/---

(** The order of strcmp on strings. *)
Fixpoint str_compare (s1 s2 : string) : Z :=
  match s1, s2 with
  | EmptyString, EmptyString => 0
  | EmptyString, String b _ => - uch b
  | String a _, EmptyString => uch a
  | String a s1, String b s2 => if Ascii.eqb a b then str_compare s1 s2 else uch a - uch b
  end.

Definition lower (s : string) : list Z := map charmap (bytes s).

Lemma is_nul_NUL : is_nul NUL = true.
Proof. done. Qed.

Lemma is_nul_spec c : is_nul c = true ↔ c = NUL.
Proof. apply Ascii.eqb_eq. Qed.

Lemma uch_inj a b : uch a = uch b → a = b.
Proof.
  unfold uch. intros H%N2Z.inj. rewrite <- (ascii_N_embedding a), <- (ascii_N_embedding b).
  by rewrite H.
Qed.

Lemma uch_range a : 0 ≤ uch a < 256.
Proof. unfold uch. pose proof (N_ascii_bounded a). lia. Qed.

Lemma uch_pos a : is_nul a = false → 0 < uch a.
Proof.
  intros Ha. pose proof (uch_range a). assert (uch a ≠ 0); [|lia].
  intros H0. change 0 with (uch NUL) in H0. apply uch_inj in H0. by subst.
Qed.

Lemma cstring_at_nil m : cstring_at m "" → ∃ rest, m = NUL :: rest.
Proof. by intros [_ [rest ->]]; eauto. Qed.

Lemma cstring_at_cons m c s :
  cstring_at m (String c s) → ∃ m', m = c :: m' ∧ is_nul c = false ∧ cstring_at m' s.
Proof.
  intros [[Hc Hs]%Forall_cons [rest ->]]. eexists. split; [reflexivity|].
  split; [done|]. split; [done|]. eauto.
Qed.

Lemma cstring_at_intro s rest : no_nul s → cstring_at (bytes s ++ NUL :: rest) s.
Proof. intros Hs. split; eauto. Qed.
(* ===== verification/Scan.v ===== *)
(** * Scan: strtoul and the sscanf conversions the handlers use

    Models src/usr/src/lib/libc/stdlib/strtoul.c and what sscanf(3) does for
    a format of two %u conversions with a literal character between them
    (src/usr/src/lib/libc/stdio/vfscanf.c, case CT_INT with base 10). *)
From stdpp Require Import base list strings.
From Stdlib Require Import Ascii.
From S2P Require Import Prelude CString CNum.

Definition ULONG_MAX : Z := 2 ^ 64 - 1.

(** The memory at a char pointer to a string of the program. *)
Definition cmem (s : string) : list ascii := bytes s ++ [NUL].

(** ** strtoul *)

(** The digit loop: as in strtoll, with unsigned bounds. *)
Fixpoint strtoul_loop (base cutoff cutlim : Z) (c : ascii) (s : list ascii)
    (pos acc any : Z) (erange : bool) : option (Z * Z * Z * bool) :=
  let finish := Some (acc, any, pos, erange) in
  match digit_val c with
  | None => finish
  | Some d =>
      if base <=? d then finish else
      let '(acc, any, erange) :=
        if any <? 0 then (acc, any, erange)
        else if (cutoff <? acc) || ((acc =? cutoff) && (cutlim <? d)) then (ULONG_MAX, -1, true)
        else (acc * base + d, 1, erange) in
      match s with
      | [] => None
      | c :: s => strtoul_loop base cutoff cutlim c s (pos + 1) acc any erange
      end
  end.

(** The value, the offset of *endptr, and whether errno was set to ERANGE. *)
Definition strtoul (nptr : list ascii) (base : Z) : option (Z * Z * bool) :=
  '(neg, c, s, pos) ← strtoll_sign nptr;
  '(c, s, pos, base) ← strtoll_base c s pos base;
  '(acc, any, pos, erange) ←
    strtoul_loop base (ULONG_MAX `div` base) (ULONG_MAX `mod` base) c s pos 0 0 false;
  Some (if (neg : bool) && (0 <? any) then u64 (- acc) else acc,
        if any =? 0 then 0 else pos - 1, erange).

(** The test the bridge handlers make of their arguments: the string is not
    empty, it is a numeral as a whole, and its value is at most [max]. *)
Definition strtoul_arg (s : string) (max : Z) : option (option Z) :=
  '(v, ep, erange) ← strtoul (cmem s) 0;
  c ← cmem s !! Z.to_nat ep;
  Some (if bool_decide (s = "") || negb (is_nul c) || (max <? v)
           || (erange && (v =? ULONG_MAX)) then None else Some v).

(** ** sscanf *)

(** The buffer a number is collected in. *)
Definition SCAN_BUF : nat := 512.

Fixpoint span_digits_z (n : nat) (l : list ascii) : list Z * list ascii :=
  match n, l with
  | S n, c :: l' =>
      if isdigit c then let '(ds, r) := span_digits_z n l' in (uch c - 48 :: ds, r)
      else ([], l)
  | _, _ => ([], l)
  end.

Fixpoint scan_skip (l : list ascii) : list ascii :=
  match l with
  | c :: l' => if isspace c then scan_skip l' else l
  | [] => []
  end.

(** %u: the unsigned int stored and the rest of the input, or a failure. *)
Definition scan_u (l : list ascii) : option (Z * list ascii) :=
  let l := scan_skip l in
  let '(neg, signed, l) :=
    match l with
    | c :: l' => if Ascii.eqb c "-" then (true, true, l')
                 else if Ascii.eqb c "+" then (false, true, l') else (false, false, l)
    | [] => (false, false, [])
    end in
  let '(ds, r) := span_digits_z (if signed : bool then pred SCAN_BUF else SCAN_BUF) l in
  match ds with
  | [] => None
  | _ =>
      let v := value 10 0 ds in
      let w := if ULONG_MAX <? v then ULONG_MAX else if neg then u64 (- v) else v in
      Some (u32 w, r)
  end.

(** sscanf(s, "%u<sep>%u", &a, &b) == 2, and the two values. *)
Definition sscanf_u_u (sep : ascii) (s : string) : option (Z * Z) :=
  match scan_u (bytes s) with
  | Some (a, c :: r) =>
      if Ascii.eqb c sep then
        match scan_u r with Some (b, _) => Some (a, b) | None => None end
      else None
  | _ => None
  end.
(** The loop over whole blocks of the data; [fuel] bounds their number. *)
Fixpoint update_blocks (fuel : nat) (st : vars) (data : list byte) : vars * list byte :=
  match fuel with
  | O => (st, data)
  | S fuel => if (63 <? length data)%nat
              then update_blocks fuel (SHA1Transform st (take 64 data)) (drop 64 data)
              else (st, data)
  end.

(** [data] as long as [len]; after the first block [data] is what follows
    index i. *)
Definition SHA1Update (ctx : SHA1_CTX) (data : list byte) : SHA1_CTX :=
  let j := Z.to_nat (Z.land (Z.shiftr (count ctx) 3) 63) in
  let cnt := u64 (count ctx + u64 (Z.shiftl (Zlen data) 3)) in
  if (63 <? j + length data)%nat then
    let buf := copy_at j (take (64 - j) data) (buffer ctx) in
    let '(st, rest) := update_blocks (length data) (SHA1Transform (state ctx) buf)
                         (drop (64 - j) data) in
    mk_ctx st cnt (copy_at 0 rest buf)
  else mk_ctx (state ctx) cnt (copy_at j data (buffer ctx)).

(** The 64-bit length, most significant byte first. *)
Definition finalcount (cnt : Z) : list byte :=
  map (λ i, byte.of_Z (Z.land (Z.shiftr cnt ((7 - Z.land (Z.of_nat i) 7) * 8)) 255)) (seq 0 8).

(** while ((context->count & 504) != 448): each round adds 8 to the count,
    so at most 64 of them run. *)
Fixpoint pad_loop (fuel : nat) (ctx : SHA1_CTX) : option SHA1_CTX :=
  if Z.land (count ctx) 504 =? 448 then Some ctx
  else match fuel with
  | O => None
  | S fuel => pad_loop fuel (SHA1Update ctx [Byte.x00])
  end.

Definition SHA1Pad (ctx : SHA1_CTX) : option SHA1_CTX :=
  let fc := finalcount (count ctx) in
  let ctx := SHA1Update ctx [Byte.x80] in
  match pad_loop 64 ctx with
  | Some ctx => Some (SHA1Update ctx fc)
  | None => None
  end.

Definition state_word (st : vars) (i : nat) : Z :=
  let '(a, b, c, d, e) := st in nth i [a; b; c; d; e] 0.

(** digest[i] for each i; the context is wiped. *)
Definition SHA1Final (ctx : SHA1_CTX) : option (list byte) :=
  match SHA1Pad ctx with
  | Some ctx =>
      Some (map (λ i, byte.of_Z (Z.land (Z.shiftr (state_word (state ctx) (i / 4))
                                   ((3 - Z.land (Z.of_nat i) 3) * 8)) 255))
              (seq 0 SHA1_DIGEST_LENGTH))
  | None => None
  end.

(** The pad loop cannot run out of fuel, which the theorems show; this is
    the digest of a context. *)
Definition sha1_digest (chunks : list (list byte)) (buf : list byte) : option (list byte) :=
  SHA1Final (foldl SHA1Update (SHA1Init buf) chunks).

(** ** FIPS 180 *)

Definition be_word (bs : list byte) : Z := le_combine (rev bs).

Fixpoint be_words (n : nat) (bs : list byte) : list Z :=
  match n with
  | O => []
  | S n => be_word (take 4 bs) :: be_words n (drop 4 bs)
  end.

\---

**Directions for this task:** Using the records above, pull out each line where the word "None" occurs.

**Problem solution:**
  | None => finish
      | [] => None
           || (erange && (v =? ULONG_MAX)) then None else Some v).
  | [] => None
        match scan_u r with Some (b, _) => Some (a, b) | None => None end
      else None
  | _ => None
  | O => None
  | None => None
  | None => None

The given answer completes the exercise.